WHAT NEEDS TO BE DONE -
Please repeat the lines below exactly. Begin with the line containing "Proof. intros [E1 E2 E3 E4 E5 E6 E7] []." and go on through the line containing "rewrite (ss_mask _".

THE INPUT -
Lemma add_new v : none_before (length kvs) -> Z.of_nat (length kvs) < entries_per_bucket ht -> kv_ok (k, v) ->
  rte_fbk_hash_add_key_with_bucket ht k v off
  = (ht ← put_entry (off + Z.of_nat (length kvs)) (enc (k, v)) ht ;
     Some (0, set_used (u32 (used_entries ht + 1)) ht)).
Proof.
  intros Hn Hl Hkv. destruct (bucket_fuel _ Hl) as [f Ef]. unfold rte_fbk_hash_add_key_with_bucket.
  rewrite Ef, add_pass by done. cbn [add_loop]. rewrite (proj2 (Z.ltb_lt _ _) Hl).
  destruct (entry_free (length kvs)) as [-> ->]; [lia..|]. cbn [mbind option_bind]. by rewrite enc_new.
Qed.

Lemma add_full v : none_before (length kvs) -> Z.of_nat (length kvs) = entries_per_bucket ht ->
  rte_fbk_hash_add_key_with_bucket ht k v off = Some (- ENOSPC, ht).
Proof.
  intros Hn Hl. unfold rte_fbk_hash_add_key_with_bucket.
  replace (Z.to_nat (entries_per_bucket ht)) with (length kvs + 0)%nat by lia. rewrite add_pass by done.
  cbn [add_loop]. by rewrite (proj2 (Z.ltb_ge _ _)) by lia.
Qed.

Lemma delete_found p v : none_before p -> kvs !! p = Some (k, v) ->
  rte_fbk_hash_delete_key_with_bucket ht k off
  = (let last := off + Z.of_nat (length kvs) - 1 in
     e ← entry_at ht last ;
     ht ← put_entry (off + Z.of_nat p) e ht ;
     ht ← put_entry last 0 ht ;
     Some (0, set_used (u32 (used_entries ht - 1)) ht)).
Proof.
  intros Hn E. destruct (entry_used p _ E) as (H1 & H2 & H3 & H4 & H5 & H6). destruct (bucket_fuel p H1) as [f Ef].
  pose proof (lookup_lt_Some _ _ _ E) as Hlt. unfold rte_fbk_hash_delete_key_with_bucket.
  destruct Hb as (Hle & _). rewrite (wrap_small 32 (entries_per_bucket ht - 1)) by (unfold fits; lia).
  rewrite Ef at 1. rewrite delete_pass by (done || lia || (right; lia)).
  cbn [delete_loop]. rewrite (proj2 (Z.ltb_lt _ _) H1), H2, H3. cbn [mbind option_bind]. rewrite H6, Z.eqb_refl.
  rewrite (wrap_small 32 (entries_per_bucket ht - 1)) by (unfold fits; lia).
  replace (find_last off _ _ _ (entries_per_bucket ht - 1) ht)
    with (Some (Z.of_nat (length kvs) - 1)).
  - cbn [mbind option_bind]. rewrite (wrap_small 32 (off + (Z.of_nat (length kvs) - 1))) by (unfold fits; lia).
    replace (off + (Z.of_nat (length kvs) - 1)) with (off + Z.of_nat (length kvs) - 1) by lia. done.
  - symmetry. replace (entries_per_bucket ht - 1) with (Z.max (entries_per_bucket ht - 1) (Z.of_nat (length kvs) - 1)) at 2 by lia.
    apply find_last_ok; lia.
Qed.

Lemma delete_missing : none_before (length kvs) -> k <> 0 \/ Z.of_nat (length kvs) = entries_per_bucket ht ->
  rte_fbk_hash_delete_key_with_bucket ht k off = Some (- ENOENT, ht).
Proof.
  intros Hn Hk. unfold rte_fbk_hash_delete_key_with_bucket. destruct Hb as (Hle & _).
  replace (Z.to_nat (entries_per_bucket ht)) with (Z.to_nat (entries_per_bucket ht) + 0)%nat by lia.
  rewrite delete_pass.
  - cbn [delete_loop]. by rewrite Z2Nat.id, Z.ltb_irrefl by lia.
  - lia.
  - intros j kv Hj Hl. apply (Hn j); [by eapply lookup_lt_Some|done].
  - destruct Hk; [by left|right; lia].
Qed.
End bucket.

(** ** Tables and maps *)

Record same_shape (ht ht' : rte_fbk_hash_table) : Prop := {
  ss_entries : entries ht' = entries ht;
  ss_bucket : entries_per_bucket ht' = entries_per_bucket ht;
  ss_mask : bucket_mask ht' = bucket_mask ht;
  ss_shift : bucket_shift ht' = bucket_shift ht;
  ss_func : hash_func ht' = hash_func ht;
  ss_init : init_val ht' = init_val ht;
  ss_length : length (t ht') = length (t ht)
}.

Lemma same_geometry ht ht' : same_shape ht ht' -> geometry ht -> geometry ht'.
Proof. intros [E1 E2 E3 E4 E5 E6 E7] []. split; by rewrite ?E1, ?E2, ?E3, ?E4, ?E7. Qed.

Lemma same_bucket_no ht ht' k : same_shape ht ht' -> bucket_no ht' k = bucket_no ht k.
Proof. intros [E1 E2 E3 E4 E5 E6 E7]. unfold bucket_no. by rewrite E3, E5, E6. Qed.

(** Only one bucket changes. *)
Lemma holds_update ht ht' m m' q kvs' :
  holds ht m -> same_shape ht ht' -> 0 <= q <= bucket_mask ht ->
  (forall i, ~ q * entries_per_bucket ht <= i < q * entries_per_bucket ht + entries_per_bucket ht ->
     entry_at ht' i = entry_at ht i) ->
  bucket_holds ht' (q * entries_per_bucket ht) kvs' ->
  (forall k v, (k, v) ∈ kvs' <-> m' !! k = Some v /\ bucket_no ht k = q) ->
  (forall k, bucket_no ht k <> q -> m' !! k = m !! k) ->
  used_entries ht' = Z.of_nat (size m') -> holds ht' m'.
Proof.
  intros [G B _] S Hq Hout Hb Hm Hm' Hu. pose proof (geometry_bounds ht G) as (Hbp & _ & _). split; [by eapply same_geometry| |done].
  rewrite (ss_mask _ _ S), (ss_bucket _ _ S). intros q' Hq'. destruct (decide (q' = q)) as [->|Ne].
  - exists kvs'. split; [done|]. intros k v. by rewrite (same_bucket_no ht ht').
  - destruct (B q' Hq') as (kvs & (H1 & H2 & H3 & H4) & Hk). exists kvs. split.
    + rewrite <- (ss_bucket _ _ S) in H1. split; [done|]. split; [done|]. split; [done|].
      rewrite (ss_bucket _ _ S) in H1 |- *. intros i Hi. rewrite Hout by nia. by apply H4.
    + intros k v. rewrite (same_bucket_no ht ht') by done. rewrite Hk.
      split; intros [E <-]; (split; [|done]); by rewrite (Hm' k) in *.
Qed.

Lemma put_entry_ok ht i e : 0 <= i < Z.of_nat (length (t ht)) ->
  exists ht', put_entry i e ht = Some ht' /\ same_shape ht ht' /\ used_entries ht' = used_entries ht
    /\ forall j, entry_at ht' j = if decide (j = i) then Some e else entry_at ht j.
Proof.
  intros Hi. unfold put_entry. rewrite aset_ok by lia. cbn [mbind option_bind].
  eexists. split; [reflexivity|]. split; [split; try done; apply length_insert|]. split; [done|].
  intros j. unfold entry_at, aget. simpl. destruct (Z.leb_spec 0 j); case_decide; subst; try lia; try done.
  - by rewrite list_lookup_insert_eq by lia.
  - by rewrite list_lookup_insert_ne by lia.
Qed.

Lemma same_shape_used ht ht' n : same_shape ht ht' -> same_shape ht (set_used n ht').
Proof. by intros []. Qed.

Lemma same_shape_trans ht1 ht2 ht3 : same_shape ht1 ht2 -> same_shape ht2 ht3 -> same_shape ht1 ht3.
Proof. intros [] []. split; congruence. Qed.

(** The bucket of a key, and whether the key is in it. *)
Lemma key_bucket ht m k : holds ht m -> exists kvs,
  let off := bucket_no ht k * entries_per_bucket ht in
  rte_fbk_hash_get_bucket ht k = off /\ (0 <= off /\ off + entries_per_bucket ht <= 2 ^ 20)
  /\ off + entries_per_bucket ht <= Z.of_nat (length (t ht))
  /\ bucket_holds ht off kvs /\ (forall k' v, (k', v) ∈ kvs <-> m !! k' = Some v /\ bucket_no ht k' = bucket_no ht k)
  /\ length kvs = load (bucket_no ht) m (bucket_no ht k)
  /\ ((exists p v, none_before kvs k p /\ kvs !! p = Some (k, v) /\ m !! k = Some v)
      \/ (none_before kvs k (length kvs) /\ m !! k = None)).
Proof.
  intros H. pose proof (h_geometry _ _ H) as G. pose proof (bucket_no_range ht k G) as R.
  destruct (geometry_bounds ht G) as (Hb & Hm & Hq). specialize (Hq _ R). pose proof (g_size _ G). pose proof (g_length _ G).
  destruct (h_bucket _ _ H _ R) as (kvs & HB & Hk). exists kvs. cbv zeta.
  split; [by apply get_bucket_ok|]. split; [split; [nia|lia]|]. split; [lia|]. split; [done|]. split; [done|]. split.
  - unfold load. rewrite <- length_map_to_list.
    assert (kvs ≡ₚ map_to_list (filter (fun kv => bucket_no ht kv.1 = bucket_no ht k) m)) as ->.
    { apply NoDup_Permutation.
      - destruct HB as (_ & _ & Hn & _). by eapply NoDup_fmap_1.
      - apply NoDup_map_to_list.
      - intros [k' v]. rewrite Hk, elem_of_map_to_list, map_lookup_filter_Some. done. }
    done.
  - destruct (position_dec kvs k) as [(p & Hn & v & E)|Hn]; [left|right].
    + exists p, v. split; [done|]. split; [done|]. apply Hk. by eapply list_elem_of_lookup_2.
    + split; [done|]. destruct (m !! k) as [v|] eqn:E; [|done]. exfalso.
      assert ((k, v) ∈ kvs) as Hin by (by apply Hk). apply list_elem_of_lookup in Hin as [j Hj].
      apply (Hn j (k, v)); [by eapply lookup_lt_Some|done|done].
Qed.

(** ** The operations on maps *)

Lemma map_fits ht m k v : holds ht m -> m !! k = Some v -> kv_ok (k, v).
Proof.
  intros H E. destruct (key_bucket ht m k H) as (kvs & _ & _ & _ & (_ & Hf & _) & Hk & _).
  pose proof (proj2 (Hk k v) (conj E eq_refl)) as Hin. apply list_elem_of_lookup in Hin as [i Hi].
  by apply (Forall_lookup_1 _ _ _ _ Hf Hi).
Qed.

Lemma map_entry ht m k v : holds ht m -> m !! k = Some v -> enc (k, v) ∈ t ht.
Proof.
  intros H E. destruct (key_bucket ht m k H) as (kvs & _ & Ho & _ & HB & Hk & _).
  pose proof (proj2 (Hk k v) (conj E eq_refl)) as Hin. apply list_elem_of_lookup in Hin as [i Hi].
  destruct (entry_used ht _ kvs Ho HB i _ Hi) as (_ & _ & He & _). unfold entry_at, aget in He.
  destruct (0 <=? _); [|done]. by eapply list_elem_of_lookup_2.
Qed.

(** There are no more keys than entries. *)
Lemma map_size_le ht m : holds ht m -> Z.of_nat (size m) <= 2 ^ 20.
Proof.
  intros H. pose proof (g_length _ (h_geometry _ _ H)). pose proof (g_size _ (h_geometry _ _ H)).
  rewrite <- length_map_to_list, <- (length_fmap enc).
  assert (length (enc <$> map_to_list m) <= length (t ht))%nat; [|lia].
  apply submseteq_length, NoDup_submseteq.
  - apply NoDup_fmap_2_strong; [|apply NoDup_map_to_list].
    intros [k v] [k' v'] M1%elem_of_map_to_list M2%elem_of_map_to_list E.
    destruct (enc_fields _ (map_fits ht m k v H M1)) as (_ & Ev & Ek).
    destruct (enc_fields _ (map_fits ht m k' v' H M2)) as (_ & Ev' & Ek'). simpl in *. congruence.
  - intros x ([k v] & -> & Hin)%list_elem_of_fmap. apply elem_of_map_to_list in Hin. by apply (map_entry ht m).
Qed.

Lemma lookup_map ht m k : holds ht m -> rte_fbk_hash_lookup ht k = Some (default (- ENOENT) (m !! k)).
Proof.
  intros H. destruct (key_bucket ht m k H) as (kvs & Eb & Ho & _ & HB & _ & _ & [(p & v & Hn & E & ->)|[Hn ->]]);
    unfold rte_fbk_hash_lookup; rewrite Eb.
  - by eapply lookup_found.
  - by eapply lookup_missing.
Qed.

Lemma bucket_insert ht ht' off kvs kvs' i e :
  bucket_holds ht off kvs -> entries_per_bucket ht' = entries_per_bucket ht ->
  (forall j, entry_at ht' j = if decide (j = off + i) then Some e else entry_at ht j) ->
  Z.of_nat (length kvs') <= entries_per_bucket ht -> Forall kv_ok kvs' -> NoDup kvs'.*1 ->
  0 <= i < entries_per_bucket ht ->
  e = from_option enc 0 (kvs' !! Z.to_nat i) -> (forall j, 0 <= j -> j <> i -> kvs' !! Z.to_nat j = kvs !! Z.to_nat j) ->
  bucket_holds ht' off kvs'.
Proof.
  intros (H1 & H2 & H3 & H4) Eb He Hl Hf Hn Hi -> Hj. split; [by rewrite Eb|]. split; [done|]. split; [done|].
  rewrite Eb. intros j Hji. rewrite He. case_decide as E.
  - by replace j with i by lia.
  - rewrite H4, Hj by lia. done.
Qed.

Lemma nodup_keys (kvs : list (Z * Z)) i j k v v' : NoDup kvs.*1 ->
  kvs !! i = Some (k, v) -> kvs !! j = Some (k, v') -> i = j /\ v = v'.
Proof.
  intros Hn Hi Hj. assert (i = j) as ->.
  { apply (NoDup_lookup kvs.*1 i j k Hn); by rewrite list_lookup_fmap, ?Hi, ?Hj. }
  split; congruence.
Qed.

Section one_bucket.
Context (ht : rte_fbk_hash_table) (m : gmap Z Z) (k : Z) (kvs : list (Z * Z)).
Let off := bucket_no ht k * entries_per_bucket ht.
Hypothesis H : holds ht m.
Hypothesis Ho : 0 <= off /\ off + entries_per_bucket ht <= 2 ^ 20.
Hypothesis Hle : off + entries_per_bucket ht <= Z.of_nat (length (t ht)).
Hypothesis HB : bucket_holds ht off kvs.
Hypothesis Hk : forall k' v, (k', v) ∈ kvs <-> m !! k' = Some v /\ bucket_no ht k' = bucket_no ht k.

Lemma add_present v p v0 : kv_ok (k, v) -> none_before kvs k p -> kvs !! p = Some (k, v0) -> m !! k = Some v0 ->
  exists ht', rte_fbk_hash_add_key_with_bucket ht k v off = Some (0, ht')
    /\ holds ht' (<[k := v]> m) /\ same_shape ht ht'.
Proof.
  intros Hkv Hb Ep Em. pose proof HB as (Hl & Hf & Hn & _). pose proof (bucket_no_range ht k (h_geometry _ _ H)) as Hr.
  destruct (entry_used ht off kvs Ho HB p _ Ep) as (Hp & _). pose proof (lookup_lt_Some _ _ _ Ep) as Hlt.
  rewrite (add_found ht off kvs k Ho HB v p v0 Hb Ep).
  destruct (put_entry_ok ht (off + Z.of_nat p) (enc (k, v)) ltac:(lia)) as (ht' & E & S & Hu & He).
  rewrite E. cbn [mbind option_bind]. exists ht'. split; [done|]. split; [|done].
  eapply (holds_update ht ht' m _ _ (<[p := (k, v)]> kvs) H S Hr).
  - intros i Hi. fold off in Hi. rewrite He. case_decide; [lia|done].
  - eapply bucket_insert; [exact HB|by rewrite (ss_bucket _ _ S)|exact He|by rewrite length_insert| | |lia| |].
    + by apply Forall_insert.
    + rewrite list_fmap_insert. by rewrite list_insert_id by (by rewrite list_lookup_fmap, Ep).
    + by rewrite Nat2Z.id, list_lookup_insert_eq.
    + intros j Hj Hne. rewrite list_lookup_insert_ne; [done|lia].
  - intros k' v'. rewrite lookup_insert. split.
    + intros [j Hj]%list_elem_of_lookup. destruct (decide (p = j)) as [<-|Nj].
      * rewrite list_lookup_insert_eq in Hj by done. simplify_eq. by case_decide.
      * rewrite list_lookup_insert_ne in Hj by done. case_decide as Ek.
        -- subst. by destruct (nodup_keys _ _ _ _ _ _ Hn Ep Hj).
        -- apply Hk. by eapply list_elem_of_lookup_2.
    + intros [Ek Eq]. case_decide as Ek'; [simplify_eq; apply (list_elem_of_lookup_2 _ p); by rewrite list_lookup_insert_eq|].
      pose proof (proj2 (Hk k' v') (conj Ek Eq)) as [j Hj]%list_elem_of_lookup. apply (list_elem_of_lookup_2 _ j).
      rewrite list_lookup_insert_ne; [done|]. intros ->. congruence.
  - intros k' Hk'. rewrite lookup_insert_ne; [done|]. by intros ->.
  - rewrite Hu, (h_used _ _ H), map_size_insert_Some; [done|by eexists].
Qed.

WRITTEN RESPONSE -
Proof. intros [E1 E2 E3 E4 E5 E6 E7] []. split; by rewrite ?E1, ?E2, ?E3, ?E4, ?E7. Qed.

Lemma same_bucket_no ht ht' k : same_shape ht ht' -> bucket_no ht' k = bucket_no ht k.
Proof. intros [E1 E2 E3 E4 E5 E6 E7]. unfold bucket_no. by rewrite E3, E5, E6. Qed.

(** Only one bucket changes. *)
Lemma holds_update ht ht' m m' q kvs' :
  holds ht m -> same_shape ht ht' -> 0 <= q <= bucket_mask ht ->
  (forall i, ~ q * entries_per_bucket ht <= i < q * entries_per_bucket ht + entries_per_bucket ht ->
     entry_at ht' i = entry_at ht i) ->
  bucket_holds ht' (q * entries_per_bucket ht) kvs' ->
  (forall k v, (k, v) ∈ kvs' <-> m' !! k = Some v /\ bucket_no ht k = q) ->
  (forall k, bucket_no ht k <> q -> m' !! k = m !! k) ->
  used_entries ht' = Z.of_nat (size m') -> holds ht' m'.
Proof.
  intros [G B _] S Hq Hout Hb Hm Hm' Hu. pose proof (geometry_bounds ht G) as (Hbp & _ & _). split; [by eapply same_geometry| |done].
  rewrite (ss_mask _ _ S), (ss_bucket _ _ S). intros q' Hq'. destruct (decide (q' = q)) as [->|Ne].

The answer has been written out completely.